At week 21 of IFN therapy, she began to report a burning, sharp sensation in the mouth that worsened with cold food. The symptoms became progressively worse with the development of oral ulcers as she completed a total of 48 weeks of IFN therapy. Her only other medication was lovastatin.
The ulcers persisted for 1 year despite cessation of IFN therapy, and she was referred to a dermatologist. On examination, there were atrophic and ulcerated erythematous plaques on the buccal mucosal surface with white striae (Figs 1 and 2). She did not have hair, skin, or nail changes. She continued to have a detectable hepatitis B viral load during follow-up.
Fig 1.

Oral lichen planus. Superficial ulcerated erythematous plaque over the buccal mucosa.
Fig 2.

Oral lichen planus. Wickham striae or whitish striations on buccal mucosa.
She underwent an incisional biopsy, which demonstrated a lichenoid lymphoplasmacytic infiltrate in the subepithelial stroma.
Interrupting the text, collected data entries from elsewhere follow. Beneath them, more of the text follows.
Lemma Chat_decodes_plain d c :
  Chat.from_dict d = Ok c → chat_plain c = true.
Proof.
  unfold Chat.from_dict, chat_plain.
  destruct (get d "participants") as [praw| |]; [|done..].
  cbn [mbind result_bind].
  destruct (raised (Chat.copy_participants praw)); [|done..].
  destruct (get d "dialog_with_user") as [draw| |]; [|done..].
  cbn [mbind result_bind].
  destruct (opt_from_dict decode_photo_user draw) as [du| |] eqn:Ed; [|done..].
  destruct (get d "pinned_message") as [pmraw| |]; [|done..].
  cbn [mbind result_bind].
  destruct (opt_from_dict Message.from_dict pmraw) as [pm| |] eqn:Epm;
    [|done..].
  cbn [mbind result_bind].
  destruct (subscript d "chat_id"); [|done..].
  destruct (subscript d "type"); [|done..].
  destruct (subscript d "status"); [|done..].
  destruct (get d "title"); [|done..].
  destruct (subscript d "last_event_time"); [|done..].
  destruct (subscript d "participants_count"); [|done..].
  destruct (get d "icon"); [|done..].
  destruct (subscript d "is_public"); [|done..].
  destruct (get d "description"); [|done..].
  destruct (get d "owner_id"); [|done..].
  destruct (get d "link"); [|done..].
  destruct (get d "chat_message_id"); [|done..].
  cbn [mbind result_bind].
  destruct (Chat.copy_participants praw); [|done..].
  intros [= <-]. cbn [Chat.dialog_with_user Chat.pinned_message].
  rewrite (opt_from_dict_plain _ _ _ _ decode_photo_user_plain Ed).
  by rewrite (opt_from_dict_plain _ _ _ _ Message_decodes_plain Epm).
Qed.

Lemma LocationAttachment_trip e :
  LocationAttachment.from_dict (JDict (LocationAttachment.to_dict e)) =
  Ok (LocationAttachment.mk (LocationAttachment.type e)
        (Some (<["longitude" := LocationAttachment.longitude e]>
                 (<["latitude" := LocationAttachment.latitude e]>
                    (default ∅ (LocationAttachment.payload e)))))
        (LocationAttachment.latitude e) (LocationAttachment.longitude e)).
Proof.
  destruct e as [ty p lat lon].
  unfold LocationAttachment.to_dict; cbn [LocationAttachment.payload
    LocationAttachment.type LocationAttachment.latitude
    LocationAttachment.longitude].
  rewrite LocationAttachment_decode_fields by apply insert_non_empty.
  rewrite lookup_insert_eq.
  rewrite (lookup_insert_ne _ "longitude" "latitude") by done.
  by rewrite lookup_insert_eq.
Qed.

Lemma LocationAttachment_roundtrip_coordinates e :
  LocationAttachment.from_dict (JDict (LocationAttachment.to_dict e)) = Ok e →
  location_has_coordinates e.
Proof.
  rewrite LocationAttachment_trip. destruct e as [ty p lat lon].
  cbn [LocationAttachment.payload LocationAttachment.type
    LocationAttachment.latitude LocationAttachment.longitude].
  intros [= Hp]. eexists. split; [symmetry; exact Hp|]. split.
  - rewrite (lookup_insert_ne _ "longitude" "latitude") by done.
    rewrite lookup_insert_eq. by eexists.
  - rewrite lookup_insert_eq. by eexists.
Qed.

Lemma Update_trip e :
  Update.from_dict (JDict (Update.to_dict e)) =
  Ok (Update.mk (Update.update_type e) (Update.timestamp e)
        (filter (λ kv : string * json, ¬ Update.reserved kv.1)
           (Update.payload e))).
Proof.
  destruct e as [ut ts p]. unfold Update.from_dict, Update.to_dict, subscript.
  cbn [Update.payload Update.update_type Update.timestamp].
  rewrite (lookup_insert_ne _ "timestamp" "update_type") by done.
  rewrite !lookup_insert_eq.
  cbn [mbind result_bind].
  by rewrite !reserved_filter_insert by (by left + by right).
Qed.

Lemma Update_roundtrip_disjoint e :
  Update.from_dict (JDict (Update.to_dict e)) = Ok e → update_disjoint e.
Proof.
  rewrite Update_trip. destruct e as [ut ts p].
  cbn [Update.payload Update.update_type Update.timestamp].
  intros [= Hp] k Hk. cbn [Update.payload]. rewrite <- Hp.
  apply map_lookup_filter_None. right. intros v _ Hres. by apply Hres.
Qed.

(** C1 (amended): decoding the encoding of [e] gives [e] back for every
    User, UserWithPhoto, ChatMember (the three-level chain), Recipient,
    Attachment of the base class (whatever its [type], known or not) and
    ChatAdmin.  For a MessageBody, a LinkedMessage, a Message and a Chat it
    does exactly when every part of [e] is an instance of the class that
    the decoder names: no attachment is a LocationAttachment, a sender is a
    User itself and the user of a dialog a UserWithPhoto itself.  For a
    LocationAttachment it does when the payload is a mapping that already
    holds the latitude and the longitude of [e], and it does not unless the
    payload is a mapping with an entry for each of the two.  For an Update
    it does exactly when the payload has neither an [update_type] nor a
    [timestamp] key. *)
Theorem roundtrip_decode_encode :
  (∀ e, User.from_dict (JDict (User.to_dict e)) = Ok e) ∧
  (∀ e, UserWithPhoto.from_dict (JDict (UserWithPhoto.to_dict e)) = Ok e) ∧
  (∀ e, ChatMember.from_dict (JDict (ChatMember.to_dict e)) = Ok e) ∧
  (∀ e, Recipient.from_dict (JDict (Recipient.to_dict e)) = Ok e) ∧
  (∀ e, Attachment.from_dict (JDict (Attachment.to_dict e)) = Ok e) ∧
  (∀ e, ChatAdmin.from_dict (JDict (ChatAdmin.to_dict e)) = Ok e) ∧
  (∀ e, MessageBody.from_dict (JDict (MessageBody.to_dict e)) = Ok e ↔
        body_plain e = true) ∧
  (∀ e, LinkedMessage.from_dict (JDict (LinkedMessage.to_dict e)) = Ok e ↔
        linked_plain e = true) ∧
  (∀ e, Message.from_dict (JDict (Message.to_dict e)) = Ok e ↔
        message_plain e = true) ∧
  (∀ e, Chat.from_dict (JDict (Chat.to_dict e)) = Ok e ↔
        chat_plain e = true) ∧
  (∀ e, location_consistent e →
        LocationAttachment.from_dict (JDict (LocationAttachment.to_dict e)) = Ok e) ∧
  (∀ e, LocationAttachment.from_dict (JDict (LocationAttachment.to_dict e)) = Ok e →
        location_has_coordinates e) ∧
  (∀ e, Update.from_dict (JDict (Update.to_dict e)) = Ok e ↔
        update_disjoint e).
Proof.
  split; [exact User_roundtrip|].
  split; [exact UserWithPhoto_roundtrip|].
  split; [exact ChatMember_roundtrip|].
  split; [exact Recipient_roundtrip|].
  split; [exact Attachment_roundtrip|].
  split; [exact ChatAdmin_roundtrip|].
  split.
  { intros e. split; [apply MessageBody_decodes_base|apply MessageBody_roundtrip]. }
  split.
  { intros e. split;
      [apply LinkedMessage_decodes_plain|apply LinkedMessage_roundtrip]. }
  split.
  { intros e. split; [apply Message_decodes_plain|apply Message_roundtrip]. }
  split.
  { intros e. split; [apply Chat_decodes_plain|apply Chat_roundtrip]. }
  split; [exact LocationAttachment_roundtrip|].
  split; [exact LocationAttachment_roundtrip_coordinates|].
  intros e. split; [apply Update_roundtrip_disjoint|apply Update_roundtrip].
Qed.
(** [getShiftAssignmentsByShiftId]; [serialize] stands for the relations
    joined by [include] followed by [serializeBigInt] (utils/serializer.js
    is not part of the sources).  The route parameter is [None] when
    empty. *)
Definition getShiftAssignmentsByShiftId (serialize : list Row.t -> Json.t)
    (shiftId : option Z) (d : db) : response :=
  match shiftId with
  | None => Controller.error 400 "Shift ID is required"
  | Some s =>
    Response 200
      (Json.Obj [("status", Json.Str "success");
                 ("data", serialize (assignmentsByShift d s))]%string)
  end.

End Listing.

(* ------------------------------------------------------------------ *)
(** ** serviceRequestController.js *)

(** The store accepts every insertion, so the [catch] branch of
    [createServiceRequest] is not reached; it compares strings exactly. *)
Module ServiceRequest.

Section Handlers.

(** The type of the [latitude] and [longitude] values of a request body,
    their truthiness and their JSON form; [String.prototype.toLowerCase]. *)
Variable coordinate : Type.
Variable truthy : coordinate -> bool.
Variable coordinate_json : coordinate -> Json.t.
Variable toLowerCase : string -> string.

(** The columns of [service_request] that the controller reads and writes;
    [id] and [created_at] are filled in by the store. *)
Record row : Type := Row {
  id : Z;
  latitude : coordinate;
  longitude : coordinate;
  city : option string;
  state : option string;
  request_type : string;
  created_at : Z
}.

Record store : Type := Store { service_request : list row; next_id : Z }.

(** [req.body] of [POST /api/service-requests]. *)
Record body : Type := Body {
  b_latitude : option coordinate;
  b_longitude : option coordinate;
  b_city : option string;
  b_state : option string;
  b_requestType : option string
}.

(** [req.query] of [GET /api/service-requests]. *)
Record query : Type := Query {
  q_city : option string;
  q_requestType : option string
}.

Definition ALLOWED_REQUEST_TYPES : list string :=
  ["CITY_NOT_AVAILABLE"; "NO_TOILET_WITHIN_RADIUS"]%string.

(** [xs.includes(x)] *)
Definition includes (xs : list string) (x : string) : bool :=
  existsb (String.eqb x) xs.

Definition failure (c : Z) (message : string) : response :=
  Response c (Json.Obj [("error"%string, Json.Str message)]).

(** [{...item, id: item.id.toString()}] *)
Definition row_json (r : row) : Json.t :=
  Json.Obj
    [ ("id", Json.Str (toString (id r)));
      ("latitude", coordinate_json (latitude r));
      ("longitude", coordinate_json (longitude r));
      ("city", Json.of_option Json.Str (city r));
      ("state", Json.of_option Json.Str (state r));
      ("request_type", Json.Str (request_type r));
      ("created_at", Json.Date (created_at r)) ]%string.

(** A string that is present and not empty. *)
Definition present (x : option string) : option string :=
  match x with
  | Some EmptyString => None
  | _ => x
  end.

Definition createServiceRequest (now : Z) (b : body) (st : store)
  : response * store :=
  match b_latitude b, b_longitude b, present (b_requestType b) with
  | Some latitude, Some longitude, Some requestType =>
    if negb (truthy latitude) || negb (truthy longitude)
    then (failure 400 "latitude, longitude, and requestType are required", st)
    else if negb (includes ALLOWED_REQUEST_TYPES requestType)
    then (failure 400 "Invalid requestType value", st)
    else
      let data :=
        {| id := next_id st;
           latitude := latitude;
           longitude := longitude;
           city := option_map toLowerCase (b_city b);
           state := option_map toLowerCase (b_state b);
           request_type := requestType;
           created_at := now |} in
      (Response 201
         (Json.Obj [("message", Json.Str "Service request created");
                    ("data", row_json data)]%string),
       {| service_request := service_request st ++ [data];
          next_id := next_id st + 1 |})
  | _, _, _ =>
    (failure 400 "latitude, longitude, and requestType are required", st)
  end.

(** The [where] object built from the query. *)
Definition where_ (q : query) (r : row) : bool :=
  match present (q_city q) with
  | Some c =>
    match city r with
    | Some c' => String.eqb c' (toLowerCase c)
    | None => false
    end
  | None => true
  end
  &&
  match present (q_requestType q) with
  | Some t => String.eqb (request_type r) t
  | None => true
  end.

(** The rows [getServiceRequests] reads. *)
Definition found (q : query) (st : store) : list row :=
  Order.desc created_at (filter (where_ q) (service_request st)).

(** [store_throws] tells whether [findMany] throws (the store is
    unreachable), which the [catch] turns into a 500.  Query values are
    single strings. *)
Definition getServiceRequests (store_throws : bool) (q : query) (st : store)
  : response :=
  if store_throws
  then failure 500 "Failed to fetch service requests"
  else
    let data := found q st in
    Response 200
      (Json.Obj [("count", Json.Num (Z.of_nat (List.length data)));
                 ("data", Json.Arr (map row_json data))]%string).

(** Ids are pairwise distinct and below the identity sequence, and every
    stored request has one of the allowed types. *)
Definition stored_ok (st : store) : Prop :=
  NoDup (map id (service_request st)) /\
  Forall (fun r => id r < next_id st
                   /\ In (request_type r) ALLOWED_REQUEST_TYPES)
         (service_request st).

(** The store after a sequence of [POST] bodies, each with its time. *)
Fixpoint posted (bs : list (Z * body)) (st : store) : store :=
  match bs with
  | [] => st
  | (now, b) :: bs' => posted bs' (snd (createServiceRequest now b st))
  end.

End Handlers.
(** * StepFlow AI: the motion analysis engine ([analyzer.py], [models.py])

    A shallow embedding of [MotionAnalyzer] and of the pydantic models it
    consumes and produces, followed by the properties of the engine.

    Numbers.  Python's [float] and NumPy's [float64] are idealised as the
    real numbers [R] of the Standard Library: every arithmetic operation is
    exact.  Rounding, overflow, infinities and NaN are outside this model:
    where the float computation overflows, the program raises
    ([OverflowError] from [**], or a [ValidationError] on a score that
    has become NaN) and the model has nothing to say.  What is proved of
    [analyze] is therefore proved of the results that it returns.
    Integers that the code keeps as Python [int] (loop indices, counters,
    lengths) are [nat]; the result of [round] is a [Z].

    Errors.  A function that can raise returns an [option], [None]
    standing for the exception.  Two exceptions are modelled: the
    [ZeroDivisionError] of Python's [/] on a zero divisor, and pydantic's
    [ValidationError] when a [TimingMetrics] or a [MovementMetrics] is
    constructed with a field out of its declared range.  NumPy's division
    does not raise.

    Comparisons on [R] are the decision procedures [Rlt_dec], [Rle_dec], ...
    of the Standard Library, wrapped as booleans where the code combines
    them with [and].

    The constants of the source are kept as written: the frame time is
    [0.033], the weights [0.25], [0.20], [0.25], [0.15], [0.15]. *)

From Stdlib Require Import String.
From Stdlib Require Import Reals Lra Lia List Bool Arith ZArith.
From Stdlib Require Import Sorted Permutation.
From Stdlib Require PrimFloat.
Import ListNotations.
(** The local position is at 0.9 of 100 seconds; a delta restarting at 0
    is merged and the player is not moved. *)
Lemma zero_played_never_seeks_witness :
  count is_seek (trace (@on_status sample_host delta_restart (r1_playing_at 0.9))) = 0 ∧
  prop (state (room_after (@on_status sample_host delta_restart (r1_playing_at 0.9))))
       "played" = VNumber 0.
Proof.
  assert (delta_restart !! "played" = None ∨
          ∃ x, delta_restart !! "played" = Some (VNumber x) ∧ (x =? 0)%float = true)
    as Hzero.
  { right. exists 0%float. split; by_evaluation. }
  destruct (@zero_played_never_seeks sample_host delta_restart (r1_playing_at 0.9) Hzero)
    as (Hcount & _ & _ & _ & Hfields).
  split; [exact Hcount|].
  unfold prop. rewrite (Hfields "played" (VNumber 0)); [reflexivity | by_evaluation].
Defined.

(** C2 at a failing input: the local scrub control is held at 0.2 of a
    100 second medium, and a delta [{played: 0.9, loaded: 0.95, volume:
    0.5}] arrives.  The listener seeks the player to 0.9 and overwrites
    [played] and [loaded]; [volume] is merged. *)
Lemma on_status_ignores_seeking :
  prop (state (r1_seeking_at 0.2)) "seeking" = VBool true ∧
  prop (state (r1_seeking_at 0.2)) "played" = VNumber 0.2 ∧
  prop (state (r1_seeking_at 0.2)) "loaded" = VNumber 0.2 ∧
  trace (@on_status sample_host delta_progress_volume (r1_seeking_at 0.2)) =
    [ConsoleDebug "Update from server:" delta_progress_volume;
     PlayerSeekTo (VNumber 0.9) (Some "fraction")] ∧
  state (room_after (@on_status sample_host delta_progress_volume (r1_seeking_at 0.2)))
    = merge delta_progress_volume (state (r1_seeking_at 0.2)) ∧
  prop (merge delta_progress_volume (state (r1_seeking_at 0.2))) "played" = VNumber 0.9 ∧
  prop (merge delta_progress_volume (state (r1_seeking_at 0.2))) "loaded" = VNumber 0.95 ∧
  prop (merge delta_progress_volume (state (r1_seeking_at 0.2))) "volume" = VNumber 0.5 ∧
  prop (merge delta_progress_volume (state (r1_seeking_at 0.2))) "seeking" = VBool true.
Proof. repeat split; by_evaluation. Qed.

(** A gesture over the slider positions 0.25 and 0.5, released at 0.5,
    publishes four deltas. *)
Lemma seek_gesture_publishes_every_step_witness :
  socket r1_connected = Some {| connected := true; listeners := ["status"] |} ∧
  updates (trace (@seek_gesture sample_host ["0.25"; "0.5"] "0.5" r1_connected)) =
    [ {[ "seeking" := VBool true ]};
      {[ "played" := VNumber 0.25 ]};
      {[ "played" := VNumber 0.5 ]};
      {[ "seeking" := VBool false ]} ].
Proof.
  assert (socket r1_connected = Some {| connected := true; listeners := ["status"] |})
    as Hsk by by_evaluation.
  split; [exact Hsk|].
  destruct (@seek_gesture_publishes_every_step sample_host
              ["0.25"; "0.5"] "0.5" r1_connected _ Hsk) as (_ & _ & Hall & _).
  rewrite Hall. reflexivity.
Defined.

(** C3 as stated fails: a change of the slider publishes a delta, and
    the gesture begin, change to 0.5, end at 0.5 publishes three deltas,
    the last of which does not carry [played]. *)
Lemma seek_gesture_floods :
  ¬ (updates (trace (@handleSeekChange sample_host "0.5" r1_connected)) = [] ∧
     updates (trace (@seek_gesture sample_host ["0.5"] "0.5" r1_connected)) =
       [ {[ "seeking" := VBool false; "played" := VNumber 0.5 ]} ]).
Proof.
  intros [Hnone _].
  assert (updates (trace (@handleSeekChange sample_host "0.5" r1_connected))
          = [ {[ "played" := VNumber 0.5 ]} ]) as Hone by by_evaluation.
  rewrite Hone in Hnone. discriminate Hnone.
Qed.

(** What the same gesture does publish. *)
Lemma seek_gesture_floods_trace :
  updates (trace (@seek_gesture sample_host ["0.5"] "0.5" r1_connected)) =
    [ {[ "seeking" := VBool true ]};
      {[ "played" := VNumber 0.5 ]};
      {[ "seeking" := VBool false ]} ].
Proof. by_evaluation. Qed.

(** A playable and an unplayable URL on the connected session. *)
Lemma changeToURL_spec_witness :
  @canPlay sample_host "https://youtu.be/abc" = true ∧
  @canPlay sample_host "not a url" = false ∧
  prop (state (room_after (@changeToURL sample_host "https://youtu.be/abc" r1_connected)))
       "url" = VString "https://youtu.be/abc" ∧
  @changeToURL sample_host "not a url" r1_connected =
    (Normal (), r1_connected,
     [ConsoleLog [VString "Error, cannot play url:"; VString "not a url"]]).
Proof.
  assert (@canPlay sample_host "https://youtu.be/abc" = true) as Hyes by reflexivity.
  assert (@canPlay sample_host "not a url" = false) as Hno by reflexivity.
  split; [exact Hyes|]. split; [exact Hno|]. split.
  - rewrite (proj1 (@changeToURL_spec sample_host "https://youtu.be/abc" r1_connected) Hyes).
    by_evaluation.
  - exact (proj1 (proj2 (@changeToURL_spec sample_host "not a url" r1_connected) Hno)).
Defined.

(** C4 as stated fails: on a URL that fails the capability check the call
    completes normally; nothing is raised. *)
Lemma changeToURL_does_not_raise :
  @canPlay sample_host "not a url" = false ∧
  ¬ raises (@changeToURL sample_host "not a url" r1_connected).
Proof. split; [reflexivity|]. intros [e Hthrow]. discriminate Hthrow. Qed.
(** * Automation 2040 W host bridge: a shallow embedding

    The development follows the host side of the repository:

    - [Py]       the Python string operations the code relies on
                 ([str.strip], [str.upper], [str.startswith], [str.split],
                 [int()], [str()]) and the exceptions it raises;
    - [Link]     [host/automation2040w.py]: the serial transport and the
                 [Automation2040W] class ([_send_command], [relay], [output],
                 [status], [reset], [connect], [disconnect]);
    - [Firmware] the help listing of [firmware-python/main.py];
    - [Service]  [host/service/automation_service.py]: the Flask handlers,
                 the MQTT callbacks and the board worker loop;
    - [Threads]  the callers of [_send_command] as interleaved threads.

    Strings are ASCII text, as the wire protocol is.  Time ([time.sleep],
    timestamps) is not modelled; a serial read that times out is the empty
    line that [serial.readline] returns in that case. *)

From Stdlib Require Import String Ascii List ZArith QArith Lia Bool Arith.
From Stdlib Require Import DecimalString.
Import ListNotations.
Local Open Scope string_scope.
Local Open Scope nat_scope.
Set Warnings "-register-all".

(* ===================================================================== *)
(** ** Python strings, values and exceptions *)
(* ===================================================================== *)

Module Py.

(** [s.startswith(pre)] *)
Fixpoint startswith (s pre : string) : bool :=
  match pre with
  | EmptyString => true
  | String a pre' =>
      match s with
      | EmptyString => false
      | String b s' => Ascii.eqb a b && startswith s' pre'
      end
  end.

(** The ASCII characters for which [str.isspace] holds: TAB..CR, FS..US
    and the blank. *)
Definition is_space (c : ascii) : bool :=
  let n := nat_of_ascii c in
  ((9 <=? n) && (n <=? 13)) || ((28 <=? n) && (n <=? 32)).

Fixpoint lstrip (s : string) : string :=
  match s with
  | String c r => if is_space c then lstrip r else s
  | EmptyString => EmptyString
  end.

Fixpoint rstrip (s : string) : string :=
  match s with
  | EmptyString => EmptyString
  | String c r =>
      match rstrip r with
      | EmptyString => if is_space c then EmptyString else String c EmptyString
      | r' => String c r'
      end
  end.

(** [s.strip()] *)
Definition strip (s : string) : string := rstrip (lstrip s).

Definition upper_ascii (c : ascii) : ascii :=
  let n := nat_of_ascii c in
  if (97 <=? n) && (n <=? 122) then ascii_of_nat (n - 32) else c.

(** [s.upper()] *)
Fixpoint upper (s : string) : string :=
  match s with
  | EmptyString => EmptyString
  | String c r => String (upper_ascii c) (upper r)
  end.

(** [s.split(sep)] for a one-character separator: never the empty list. *)
Fixpoint split (sep : ascii) (s : string) : list string :=
  match s with
  | EmptyString => [EmptyString]
  | String c r =>
      if Ascii.eqb c sep then EmptyString :: split sep r
      else match split sep r with
           | h :: t => String c h :: t
           | [] => [String c EmptyString]
           end
  end.

(** [s.split("/")[-1]] *)
Definition last_segment (s : string) : string :=
  last (split "/"%char s) EmptyString.

(** [s[n:]] *)
Fixpoint slice_from (n : nat) (s : string) : string :=
  match n, s with
  | O, _ => s
  | S n', String _ r => slice_from n' r
  | S _, EmptyString => EmptyString
  end.

(** ["\n".join(lines)] *)
Definition nl : string := String (ascii_of_nat 10) EmptyString.
Definition join_lines (lines : list string) : string := String.concat nl lines.

(** [str(z)] for an integer. *)
Definition str_of_Z (z : Z) : string := NilZero.string_of_int (Z.to_int z).

Definition is_digit (c : ascii) : bool :=
  let n := nat_of_ascii c in (48 <=? n) && (n <=? 57).

Definition digit_val (c : ascii) : Z := Z.of_nat (nat_of_ascii c - 48).

(** The digits of an [int()] literal: [digit (["_"] digit)*].  [after_digit]
    tells whether the previous character was a digit, which is where an
    underscore may stand and where the literal may end. *)
Fixpoint int_digits (acc : Z) (after_digit : bool) (s : string) : option Z :=
  match s with
  | EmptyString => if after_digit then Some acc else None
  | String c r =>
      if is_digit c then int_digits (10 * acc + digit_val c) true r
      else if Ascii.eqb c "_"%char && after_digit then int_digits acc false r
      else None
  end.

(** White space that [int()] skips around a number: TAB..CR and the blank.
    [str.strip] also takes FS..US; [int] does not. *)
Definition is_int_space (c : ascii) : bool :=
  let n := nat_of_ascii c in
  ((9 <=? n) && (n <=? 13)) || (n =? 32).

Fixpoint int_lstrip (s : string) : string :=
  match s with
  | String c r => if is_int_space c then int_lstrip r else s
  | EmptyString => EmptyString
  end.

Fixpoint int_rstrip (s : string) : string :=
  match s with
  | EmptyString => EmptyString
  | String c r =>
      match int_rstrip r with
      | EmptyString => if is_int_space c then EmptyString else String c EmptyString
      | r' => String c r'
      end
  end.

(** [sys.int_info.default_max_str_digits] *)
Definition MAX_STR_DIGITS : Z := 4300.

(** The scan that counts the digits before they are converted: the number
    of digits in the run of digits and underscores at the head of [s];
    [None] when the run begins or ends with an underscore or has two in a
    row.  [prev_us] tells whether a digit has to come next. *)
Fixpoint scan_digits (prev_us : bool) (count : Z) (s : string) : option Z :=
  match s with
  | EmptyString => if prev_us then None else Some count
  | String c r =>
      if is_digit c then scan_digits false (count + 1) r
      else if Ascii.eqb c "_"%char
      then if prev_us then None else scan_digits true count r
      else if prev_us then None else Some count
  end.

(** What [int(s)] comes to: a value, or one of its two [ValueError]s. *)
Inductive IntResult : Type :=
| IntValue (z : Z)
| IntInvalid                 (* invalid literal for int() with base 10 *)
| IntTooLong (digits : Z).   (* Exceeds the limit (4300 digits) *)

(** The part after the sign. *)
Definition int_body (r : string) : IntResult :=
  match scan_digits true 0 r with
  | None => IntInvalid
  | Some d =>
      if (MAX_STR_DIGITS <? d)%Z then IntTooLong d
      else match int_digits 0 false r with
           | Some z => IntValue z
           | None => IntInvalid
           end
  end.
(** * Proton Mail Bridge: the SMTP send path and the safe ordered map

    A shallow embedding of the SMTP session of package [user] (the session
    itself, the sanitizer of parsed messages and the resolver of the parent
    message) and of the ordered map that the test of package [safe]
    exercises, with the properties the design document states about them. *)

From Stdlib Require Import Ascii String List ZArith Lia Permutation.
From stdpp Require Import base option list gmap strings fin_maps.

Local Open Scope list_scope.

(** ** Go's [strings] package, as far as the send path uses it *)

Module GoStrings.

(** [strings.Split(s, sep)] for a separator of one byte, which is how the
    code calls it (["@"] and ["+"]).  The result is never empty: a string
    without the separator comes back as its only element. *)
Fixpoint Split (s : string) (sep : ascii) : list string :=
  match s with
  | EmptyString => [EmptyString]
  | String c s' =>
      if Ascii.eqb c sep then EmptyString :: Split s' sep
      else match Split s' sep with
           | [] => [String c EmptyString]
           | piece :: rest => String c piece :: rest
           end
  end.
Lemma split_comma_step (cur : string) (a : ascii) (s : string) :
  Strings.split_go "," 0 cur (String a s)
  = if Ascii.eqb a ","%char
    then String.rev cur :: Strings.split_go "," 0 EmptyString s
    else Strings.split_go "," 0 (String a cur) s.
Proof.
  cbn [Strings.split_go HasPrefix]. destruct (Ascii.eqb a ","); reflexivity.
Qed.

Lemma ToLower_rev_app (a b : string) :
  ToLower (String.rev_app a b) = String.rev_app (ToLower a) (ToLower b).
Proof.
  revert b. induction a as [|x a IH]; intros b; [reflexivity|].
  cbn [String.rev_app ToLower]. rewrite IH. reflexivity.
Qed.

Lemma split_comma_ToLower (s : string) :
  forall cur,
    Strings.split_go "," 0 (ToLower cur) (ToLower s)
    = map ToLower (Strings.split_go "," 0 cur s).
Proof.
  induction s as [|a s IH]; intros cur.
  - cbn. unfold String.rev. rewrite ToLower_rev_app. reflexivity.
  - cbn [ToLower]. rewrite !split_comma_step, lower_ascii_comma.
    destruct (Ascii.eqb a ","); cbn [map].
    + unfold String.rev. rewrite ToLower_rev_app. f_equal. apply (IH EmptyString).
    + apply (IH (String a cur)).
Qed.

Lemma ToLower_idem (s : string) : ToLower (ToLower s) = ToLower s.
Proof.
  induction s as [|a s IH]; [reflexivity|].
  cbn [ToLower]. rewrite lower_ascii_idem, IH. reflexivity.
Qed.

Lemma splitToMap_ToLower (str prefix : string) :
  splitToMap (ToLower str) "," prefix = splitToMap str "," prefix.
Proof.
  unfold splitToMap, Split.
  pose proof (split_comma_ToLower str EmptyString) as Hs.
  cbn [ToLower] in Hs. rewrite Hs. clear Hs.
  generalize (∅ : gmap string bool).
  induction (Strings.split_go "," 0 EmptyString str) as [|x l IH]; intros m0;
    [reflexivity|].
  cbn [map fold_left]. rewrite ToLower_idem. apply IH.
Qed.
The overlying squamous epithelium showed saw-toothed rete ridges, neutrophilic and lymphocytic exocytosis, occasional apoptotic keratinocytes, intercellular edema, and parakeratosis (Figs 3 and 4). This was consistent with oral lichen planus.
Fig 3.

Photomicrograph of the oral mucosa showing a band-like lichenoid inflammation with saw-tooth rete ridges. (Hematoxylin-eosin stain; original magnification: ×40.)
Fig 4.

High-power view of oral mucosa showing saw-tooth rete ridges with vacuolar interface change. (Hematoxylin-eosin stain; original magnification: ×200.)
She was prescribed triamcinolone dental paste and reported an improvement in pain and burning discomfort over the next 4 weeks, with the ulcer decreasing in size.
Discussion
The role of IFN-α in the pathogenesis of oral LP has been postulated to relate to the cytokine cascade. IFN-α has been suggested to stimulate T cells and amplify the TH1 response by upregulating interleukins. Furthermore, IFN-α could promote T helper cell accumulation, migration, and adhesion to keratinocytes, resulting in cell toxicity.8, 9 The appearance of LP after IFN-α therapy has been reported in the context of malignancy, which could suggest an association independent of hepatitis B or C infection.8 The greater bioavailability and longer half-life of pegylated IFN compared with conventional IFN-α could increase the likelihood of developing or worsening LP.10
This rare case of erosive oral lichen planus arose in a patient treated with pegylated IFN for hepatitis B cirrhosis. The possible causality of LP with IFN therapy stems from the fact that LP began after initiation of IFN therapy. Regardless, of causal or incidental association, oral ulcers are common findings in patients on IFN therapy; a physician should be alerted to the differential of oral LP in a patient with nonhealing oral lesions plus risk factors and consider a biopsy for diagnosis.
Footnotes
Funding sources: None.
Conflicts of interest: None declared.